Dino puxa ao STF caso do wi-fi de SP, ligado ao “Dark Horse”, e Nunes entra na mira

Dino puxa ao STF caso do wi-fi de SP, ligado ao “Dark Horse”, e Nunes entra na mira
- Ricardo Nunes - Foto: JFDiorio/Secom/Divulgação

O ministro Flávio Dino, do Supremo Tribunal Federal (STF), determinou abertura de inquérito exclusivo na Polícia Federal (PF) para investigar o contrato entre a prefeitura de São Paulo, sob o comando de Ricardo Nunes (MDB), e o Instituto Conhecer Brasil (ICB), responsável por serviços de wi-fi na periferia da capital.
A decisão, proferida nesta sexta-feira (11) e mantida sob sigilo judicial, também suspende todos os repasses públicos à entidade e transfere para o STF as investigações que tramitavam na esfera estadual.

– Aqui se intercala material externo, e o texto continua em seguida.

(** A stop of the agent of a thread, by its launch or later. *)
Definition stop_of (t : string) (e : event) : Prop := (exists b, e = StopAsked t b) \/ exists why b, e = RuntimeStopped why t b.

(** Every started agent is recorded on the node, or was asked to stop. *)
Definition accounted (evs : list event) : Prop :=
  forall t, t ∈ started evs -> SpawnRecorded t ∈ evs \/ exists e, e ∈ evs /\ stop_of t e.

(** The only agents that were stopped are those of launches that lost their place. *)
Definition only_stale_stops (evs : list event) : Prop :=
  forall t e, e ∈ evs -> stop_of t e -> exists b, e = RuntimeStopped StaleLaunch t b.

Lemma started_app e1 e2 : started (e1 ++ e2) = started e1 ++ started e2.
Proof. apply omap_app. Qed.
Lemma asked_app e1 e2 : asked (e1 ++ e2) = asked e1 + asked e2.
Proof. unfold asked. by rewrite List.filter_app, length_app. Qed.

Lemma asked_started_replicate k req : asked (replicate k (LaunchAsked req)) = k /\ started (replicate k (LaunchAsked req)) = [].
Proof. induction k as [|k [IH1 IH2]]; [done|]. split; [cbn; by f_equal|done]. Qed.

(** Events that only stop. *)
Definition stop_event (e : event) : Prop := match e with StopAsked _ _ => True | _ => False end.

Lemma stops_quiet evs : Forall stop_event evs -> started evs = [] /\ asked evs = 0.
Proof. induction 1 as [|[] evs He Hevs [IH1 IH2]]; done. Qed.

O caso chegou à Suprema Corte porque as apurações sobre o ICB se conectam a investigações federais de desvio de emendas parlamentares envolvendo o deputado federal Mario Frias (PL-SP), detentor de foro por prerrogativa de função, e porque a Polícia Federal identificou indícios de uma mesma engrenagem de desvio e lavagem de dinheiro.
O contrato em questão prevê a prestação de serviços de conexão wi-fi na periferia da capital paulista e envolve R$ 157 milhões, segundo os documentos que embasaram a decisão.

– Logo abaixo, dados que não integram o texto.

(* ===== verification/TurnStore.v ===== *)
(** * The transactions of the turn subscriber

    How completing, failing and claiming a node and queueing a wakeup move the database
    ([steps]: rows keep their identity, a status stays, becomes terminal or leaves
    pending, runs only stop, wakeups stay), and when they answer that a row is missing
    ([complete_missing], [fail_missing], [claim_missing]): only when the row they are
    about is not there to be moved. *)

From S2P Require Import Prelude GoStrings Json DagStore NodeConfig WakeupPayload RunStore RunEffects WakeupLease RetryPolicy Effects AgentExecutor NodeRouter Dispatcher DocumentArtifact Subscriber NodeStatus Cycle Plan ApplyOps TemplateInvariant DagService RunService ScheduledStart LeaseProtocol.

(** ** How the transactions move the rows *)

Definition same_row (n n' : Node) : Prop :=
  nd_DagKey n' = nd_DagKey n /\ nd_NodeKey n' = nd_NodeKey n /\ nd_RunID n' = nd_RunID n
  /\ nd_SpawningThreadID n' = nd_SpawningThreadID n.

Definition open_status (st : string) : bool := str_in st ["ready"; "running"].

(** No node is opened again: an open node was open, or it was waiting for others; and no
    node waits again. *)
Definition moves (n n' : Node) : Prop :=
  same_row n n' /\ (open_status (nd_Status n') = true -> open_status (nd_Status n) = true \/ nd_Status n = "pending")
  /\ (nd_Status n' = "pending" -> nd_Status n = "pending").

Definition ended_statuses : list string := ["succeeded"; "failed"; "cancelled"].

(** A run keeps its identity; its status stays or is one of those that end it. *)
Definition run_moves (r r' : Run) : Prop :=
  rn_ID r' = rn_ID r /\ rn_RunKey r' = rn_RunKey r /\ rn_DagKey r' = rn_DagKey r /\ rn_DagVersionSnapshot r' = rn_DagVersionSnapshot r
  /\ (rn_Status r' = rn_Status r \/ rn_Status r' ∈ ended_statuses).

Lemma run_moves_running r r' : run_moves r r' -> rn_Status r' = "running" -> rn_Status r = "running".
Proof. intros (_ & _ & _ & _ & [<-|H]) E; [done|]. rewrite E in H. unfold ended_statuses in H. set_solver. Qed.

Record steps (s s' : db) : Prop := {
  st_nodes : Forall2 moves (db_nodes s) (db_nodes s');
  st_dags : db_dags s' = db_dags s;
  st_rows : Forall2 run_moves (db_runs s) (db_runs s');
  st_keys : wk_IdempotencyKey <$> db_wakeups s ⊆ wk_IdempotencyKey <$> db_wakeups s';
}.

Lemma moves_refl n : moves n n.
Proof. unfold moves, same_row. split_and!; auto. Qed.

Lemma moves_trans n1 n2 n3 : moves n1 n2 -> moves n2 n3 -> moves n1 n3.
Proof.
  intros [(A1 & A2 & A3 & A4) [B1 B2]] [(C1 & C2 & C3 & C4) [D1 D2]]. split; [unfold same_row; split_and!; congruence|].
  split; [|auto]. intros H. destruct (D1 H) as [H'|H']; [by apply B1|right; by apply B2].
Qed.

#[export] Instance moves_preorder : PreOrder moves.
Proof. split; [exact moves_refl|exact moves_trans]. Qed.

#[export] Instance run_moves_preorder : PreOrder run_moves.
Proof.
  split; [intros r; unfold run_moves; split_and!; auto|]. intros r1 r2 r3 (A & B & C & D & E) (A' & B' & C' & D' & E').
  unfold run_moves. split_and!; [congruence..|]. destruct E' as [->|E']; [done|by right].
Qed.

#[export] Instance steps_preorder : PreOrder steps.
Proof.
  split; [intros s; by split|]. intros s1 s2 s3 [A B C D] [A' B' C' D']. split; [by etrans|congruence|by etrans|by etrans].
Qed.

Lemma rows_fmap {A} (f : Run -> A) l l' : Forall2 run_moves l l' -> (forall r r', run_moves r r' -> f r' = f r) -> f <$> l' = f <$> l.
Proof. intros H Hf. induction H as [|r r' l l' Hr _ IH]; [done|]. by rewrite !fmap_cons, IH, (Hf _ _ Hr). Qed.

Lemma st_ids s s' : steps s s' -> rn_ID <$> db_runs s' = rn_ID <$> db_runs s.
Proof. intros H. eapply rows_fmap; [apply H|]. by intros r r' (-> & _). Qed.

Lemma st_run_keys s s' : steps s s' -> rn_RunKey <$> db_runs s' = rn_RunKey <$> db_runs s.
Proof. intros H. eapply rows_fmap; [apply H|]. by intros r r' (_ & -> & _). Qed.

Lemma st_runs s s' dagKey runID : steps s s' -> run_running dagKey runID s' -> run_running dagKey runID s.
Proof.
  intros [_ _ H _]. unfold run_running. induction H as [|r r' l l' Hm _ IH]; [done|]. pose proof (run_moves_running _ _ Hm) as Hs. destruct Hm as (Hi & _ & Hd & _). cbn [existsb].
  rewrite !orb_true_iff. intros [Hr|Hr]; [left|by right; apply IH]. unfold running_row, run_row in *. rewrite Hi, Hd in Hr. go_bool. rewrite Hs by done.
  subst. by rewrite String.eqb_refl, Z.eqb_refl.
Qed.

Definition steps_of {A} (m : M A) : Prop := forall s a s', m s = Ok (a, s') -> steps s s'.

Lemma steps_bind {A B} (m : M A) (f : A -> M B) : steps_of m -> (forall a, steps_of (f a)) -> steps_of (m ≫= f).
Proof. intros Hm Hf s b s' H. tx_ok. etrans; [by eapply Hm|by eapply Hf]. Qed.

Lemma steps_read {A} (m : M A) : (forall s a s', m s = Ok (a, s') -> s' = s) -> steps_of m.
Proof. intros H s a s' Hm. by rewrite (H _ _ _ Hm). Qed.

Lemma steps_ret {A} (a : A) : steps_of (mret a).
Proof. apply steps_read. intros s b s' H. by tx_ok. Qed.
Lemma steps_get : steps_of get_db.
Proof. apply steps_read. intros s b s' H. by tx_ok. Qed.
Lemma steps_lift {A} (r : result error A) : steps_of (lift r).
Proof. apply steps_read. intros s b s' H. by tx_ok. Qed.
Lemma steps_guard b e : steps_of (guardM b e).
Proof. apply steps_read. intros s u s' H. by tx_ok. Qed.
Lemma steps_fail {A} (e : error) : steps_of (A := A) (fail e).
Proof. intros s b s' H. by tx_ok. Qed.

O relatório da PF que embasou a decisão de Dino descreve um circuito financeiro que, segundo os investigadores, servia para fazer recursos públicos retornarem ao controle de quem os recebia.

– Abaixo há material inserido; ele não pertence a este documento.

Lemma startRunTx_started now_text now_ms dagKey input s resp s' :
  cu_DagKey input = dagKey -> cu_RunKey input ∉ rn_RunKey <$> db_runs s -> NoDup (rn_ID <$> db_runs s) -> NoDup (rn_RunKey <$> db_runs s) ->
  startRunTx byte_len now_text now_ms dagKey input s = Ok (resp, s') ->
  (exists row, started dagKey resp s' row /\ rn_Status row = "running" /\ has_array row)
  /\ (0 < sr_RunID resp)%Z /\ sr_RunKey resp = cu_RunKey input
  /\ Forall (fun n => scheduled_before byte_len (sr_RunID resp) n s') (run_nodes dagKey (sr_RunID resp) s').
Proof.
  intros Hdk Hfresh Hids Hkeys H. unfold startRunTx in H. tx_ok.
  match goal with Hl : lockDAGForRunStart _ _ = Ok _ |- _ => pose proof (lockDAGForRunStart_Ok _ _ _ _ Hl) as ->; rename Hl into Hlock end.
  match goal with Hc : CreateRun _ _ = Ok (?r, _) |- _ => unfold CreateRun in Hc; tx_ok; set (run := mkRun _ _ _ _ _ _ _ _) in * end.
  match goal with p : nat * Z |- _ => destruct p as [ready sched] end. tx_ok. cbn [sr_RunID sr_RunKey sr_Version NewStartDAGResponse].
  match goal with Hc : CloneNodesForRun _ _ _ = Ok _ |- _ => apply CloneNodesForRun_nodes in Hc as (Hr1 & Hd1 & Hw1) end.
  unfold PromoteAndScheduleRunRoots, PromoteRootNodesToReady, ScheduleRootWakeups in *. tx_run.
  match goal with Hq : root_loop _ _ _ _ _ _ _ = Ok _ |- _ => apply root_loop_before with (dagKey := cu_DagKey input) in Hq as [Hs Hb] end.
  2: { apply Forall_forall. intros n. rewrite list_elem_of_In, filter_In. unfold run_of. intros [_ Hn]. by go_bool. }
  pose proof (logs_shape _ _ _ _ (sc_runs _ _ _ _ Hs)) as Hsh. cbn [db_runs with_nodes] in Hsh. rewrite Hr1 in Hsh. cbn [db_runs with_runs] in Hsh.
  assert (run ∈ db_runs s ++ [run]) as Hrun by set_solver.
  destruct (logs_row _ _ _ _ run (sc_runs _ _ _ _ Hs)) as (row & Hrow & Hrs & Hver & Harr).
  { cbn [db_runs with_nodes]. by rewrite Hr1. }
  { by exists []. }
  split_and!; [|apply next_id_pos|done|by rewrite <- (sc_nodes _ _ _ _ Hs) in Hb].
  exists row. unfold run_shape in Hrs. injection Hrs as Hi Hk Hd Hst. split_and!; [|by rewrite Hst|done]. split.
  - exists x. apply lockDAGForRunStart_found in Hlock. unfold find_dag in *. rewrite (sc_dags _ _ _ _ Hs).
    cbn [db_dags with_nodes]. by rewrite Hd1.
  - rewrite (shape_ids _ _ Hsh), fmap_app. apply NoDup_app. split_and!; [done| |apply NoDup_singleton].
    intros y Hy%next_id_fresh. cbn. rewrite list_elem_of_singleton. lia.
  - rewrite (shape_keys _ _ Hsh), fmap_app. apply NoDup_app. split_and!; [done| |apply NoDup_singleton].
    intros y Hy. cbn. rewrite list_elem_of_singleton. by intros ->.
  - done.
  - cbn [sr_RunID sr_RunKey]. unfold run_shape. by rewrite Hi, Hk, Hd.
  - done.
Qed.

Lemma StartDAG_resolve now_text now_ms unix_nano req s row :
  let dagKey := TrimSpace (sq_DagKey req) in let runKey := generateRunKey unix_nano dagKey (sq_IdempotencyKey req) in
  dagKey <> EmptyString -> is_Some (find_dag dagKey s) -> NoDup (rn_RunKey <$> db_runs s) -> row ∈ db_runs s -> rn_RunKey row = runKey ->
  exists e, StartDAG byte_len now_text now_ms unix_nano req s = resolveStartDAGUniqueViolation byte_len now_text now_ms dagKey runKey e s
    /\ GetRun runKey s = Ok (Some row, s).
Proof.
  cbn zeta. intros Hne [d Hd] Hnd Hrow Hkey. set (runKey := generateRunKey _ _ _) in *. eexists. split.
  - unfold StartDAG, validateStartDAGPrereq, runStartDAGWithFallback, catch, startRunTx, guardM.
    rewrite (proj2 (String.eqb_neq _ _) Hne). unfold mbind, M_bind, lockDAGForRunStart, catch. cbn [negb]. cbv [mret M_ret].
    rewrite (GetDAG_found _ _ _ Hd). cbv beta iota. rewrite (GetDAG_found _ _ _ Hd). cbv beta iota. rewrite (CreateRun_taken _ s row); [done|done|]. exact Hkey.
  - unfold GetRun. cbv [mbind M_bind mret M_ret get_db]. do 2 f_equal. destruct (List.find _ _) as [y|] eqn:E.
    + apply find_some in E as [Hy%list_elem_of_In Hky%String.eqb_eq]. f_equal.
      eapply (same_key rn_RunKey); [exact Hnd|done|done|congruence].
    + apply list_elem_of_In, (find_none _ _ E) in Hrow. by apply String.eqb_neq in Hrow.
Qed.
(** The first call with a key runs the transaction; the version it was given is read again. *)
Lemma StartDAG_fresh now_text now_ms unix_nano req s resp s' :
  let dagKey := TrimSpace (sq_DagKey req) in let runKey := generateRunKey unix_nano dagKey (sq_IdempotencyKey req) in
  runKey ∉ rn_RunKey <$> db_runs s -> StartDAG byte_len now_text now_ms unix_nano req s = Ok (resp, s') ->
  startRunTx byte_len now_text now_ms dagKey (mkCreateRun runKey dagKey 0 (TrimSpace (sq_TriggerSource req)) RawEmpty) s = Ok (resp, s').
Proof.
  cbn zeta. intros Hfresh H. unfold StartDAG, validateStartDAGPrereq in H. tx_ok.
  match goal with Hg : GetDAG _ _ = Ok _ |- _ => apply GetDAG_Ok in Hg as [_ ->] end. tx_ok.
  unfold runStartDAGWithFallback, catch in H.
  match type of H with match ?m with _ => _ end = _ => destruct m as [r|e] eqn:E end; [by rewrite <- H|].
  destruct (errors_Is e ErrUnique); cbn [negb] in H; [|done].
  unfold resolveStartDAGUniqueViolation, GetRun in H. tx_ok.
  match type of H with match List.find ?p ?l with _ => _ end _ = _ => destruct (List.find p l) as [r|] eqn:F end; [|done].
  exfalso. apply find_some in F as [Hr%list_elem_of_In Hk%String.eqb_eq]. apply Hfresh. rewrite <- Hk. by apply list_elem_of_fmap_2.
Qed.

O mecanismo apontado é o seguinte: valores pagos pela prefeitura de São Paulo ao Instituto Conhecer Brasil eram repassados a empresas terceirizadas contratadas para operar a rede de wi-fi e, a partir dessas empresas, os recursos eram transferidos para a Academia Nacional de Cultura (ANC), outra entidade controlada pela empresária Karina da Gama, responsável pelo ICB.
As duas organizações funcionam no mesmo endereço, no bairro dos Jardins, em São Paulo. A triangulação identificada pela PF alcança, ao menos, R$ 6.175.273,64.
Os repasses das prestadoras de serviço para a ANC foram detalhados no levantamento da Polícia Federal. A Complexsys Soluções Integradas Ltda. transferiu R$ 2.626.949,69 e R$ 1.308.986,33; a Ultra IP Tecnologia e Serviços Ltda. repassou R$ 1.336.201,50; a Fastfuture Tecnologias Emergentes Ltda. transferiu R$ 603.136,12; e a Distribuidora de Produtos LMS Ltda. realizou repasse de R$ 300.000,00.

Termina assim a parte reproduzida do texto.